# [PROBLEM]
Return only the lines from the one containing "(** [c.lower()] on" to the end of the entries below, exactly as written, both ends included.

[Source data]
▬▬▬▬▬▬
(** * versatileimagefield.utils: names, paths, size keys and URL resolution

    A shallow embedding of [src/versatileimagefield/utils.py].

    Python [str] values are modelled as [string] (sequences of 8-bit
    characters, of which [lower] changes the ASCII capitals only), Python
    [int] as [Z], a raised exception as the [Raised] case of [result], the
    MIME dictionary as a [gmap], and the mutable result dictionary of
    [build_versatileimagefield_url_set] as an insertion-ordered association
    list. [os.path] is the POSIX one. The order in which [list(set(...))]
    enumerates a set is a parameter ([SetOrder]). *)

From Stdlib Require Import ZArith String Ascii List Lia DecimalString Decimal.
From Stdlib Require DecimalPos DecimalZ.
From stdpp Require Import base option list strings gmap.

Local Open Scope string_scope.

(** ** Python string primitives *)

Module PyStr.

(** [c in s] for a one-character needle. *)
Fixpoint contains (c : ascii) (s : string) : bool :=
  match s with
  | EmptyString => false
  | String a s' => if Ascii.eqb a c then true else contains c s'
  end.

(** [s.split('__')]: cut at every non-overlapping occurrence of the
    two-character separator, scanning from the left; never empty. *)
Fixpoint split_dunder (s : string) : list string :=
  match s with
  | EmptyString => [EmptyString]
  | String "_" (String "_" rest) => EmptyString :: split_dunder rest
  | String c rest =>
      match split_dunder rest with
      | h :: t => String c h :: t
      | [] => [String c EmptyString]
      end
  end.


(** [s.rsplit('.', 1)]: [Some (before, after)] around the last dot, [None]
    when the result list has a single element (no dot in [s]). *)
Fixpoint rsplit_dot (s : string) : option (string * string) :=
  match s with
  | EmptyString => None
  | String c s' =>
      match rsplit_dot s' with
      | Some (a, b) => Some (String c a, b)
      | None => if Ascii.eqb c "." then Some (EmptyString, s') else None
      end
  end.

(** [c.lower()] on one character: ASCII capitals are mapped to small
    letters, every other character is unchanged. *)
Definition lower_ascii (c : ascii) : ascii :=
  let n := nat_of_ascii c in
  if (65 <=? n)%nat && (n <=? 90)%nat then ascii_of_nat (n + 32) else c.

Fixpoint lower (s : string) : string :=
  match s with
  | EmptyString => EmptyString
  | String c s' => String (lower_ascii c) (lower s')
  end.

(** [s.replace(' ', '')] *)
Fixpoint remove_spaces (s : string) : string :=
  match s with
  | EmptyString => EmptyString
  | String c s' =>
      if Ascii.eqb c " " then remove_spaces s' else String c (remove_spaces s')
  end.

(** ["%d" % n] for an integer [n]. *)
Definition fmt_d (n : Z) : string := NilZero.string_of_int (Z.to_int n).

(** [s.startswith('/')] and [s.endswith('/')] *)
Definition starts_with_slash (s : string) : bool :=
  match s with
  | String "/" _ => true
  | _ => false
  end.

Fixpoint ends_with_slash (s : string) : bool :=
  match s with
  | EmptyString => false
  | String c EmptyString => Ascii.eqb c "/"
  | String _ s' => ends_with_slash s'
  end.

(** [s == '/' * len(s)] *)
Fixpoint all_slashes (s : string) : bool :=
  match s with
  | EmptyString => true
  | String c s' => Ascii.eqb c "/" && all_slashes s'
  end.

(** [s.rstrip('/')] *)
Fixpoint rstrip_slash (s : string) : string :=
  match s with
  | EmptyString => EmptyString
  | String c s' =>
      match rstrip_slash s' with
      | EmptyString => if Ascii.eqb c "/" then EmptyString else String c EmptyString
      | r => String c r
      end
  end.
▬▬▬▬▬▬
# [ANSWER TO THIS PROBLEM]
(** [c.lower()] on one character: ASCII capitals are mapped to small
    letters, every other character is unchanged. *)
Definition lower_ascii (c : ascii) : ascii :=
  let n := nat_of_ascii c in
  if (65 <=? n)%nat && (n <=? 90)%nat then ascii_of_nat (n + 32) else c.

Fixpoint lower (s : string) : string :=
  match s with
  | EmptyString => EmptyString
  | String c s' => String (lower_ascii c) (lower s')
  end.

(** [s.replace(' ', '')] *)
Fixpoint remove_spaces (s : string) : string :=
  match s with
  | EmptyString => EmptyString
  | String c s' =>
      if Ascii.eqb c " " then remove_spaces s' else String c (remove_spaces s')
  end.

(** ["%d" % n] for an integer [n]. *)
Definition fmt_d (n : Z) : string := NilZero.string_of_int (Z.to_int n).

(** [s.startswith('/')] and [s.endswith('/')] *)
Definition starts_with_slash (s : string) : bool :=
  match s with
  | String "/" _ => true
  | _ => false
  end.

Fixpoint ends_with_slash (s : string) : bool :=
  match s with
  | EmptyString => false
  | String c EmptyString => Ascii.eqb c "/"
  | String _ s' => ends_with_slash s'
  end.

(** [s == '/' * len(s)] *)
Fixpoint all_slashes (s : string) : bool :=
  match s with
  | EmptyString => true
  | String c s' => Ascii.eqb c "/" && all_slashes s'
  end.

(** [s.rstrip('/')] *)
Fixpoint rstrip_slash (s : string) : string :=
  match s with
  | EmptyString => EmptyString
  | String c s' =>
      match rstrip_slash s' with
      | EmptyString => if Ascii.eqb c "/" then EmptyString else String c EmptyString
      | r => String c r
      end
  end.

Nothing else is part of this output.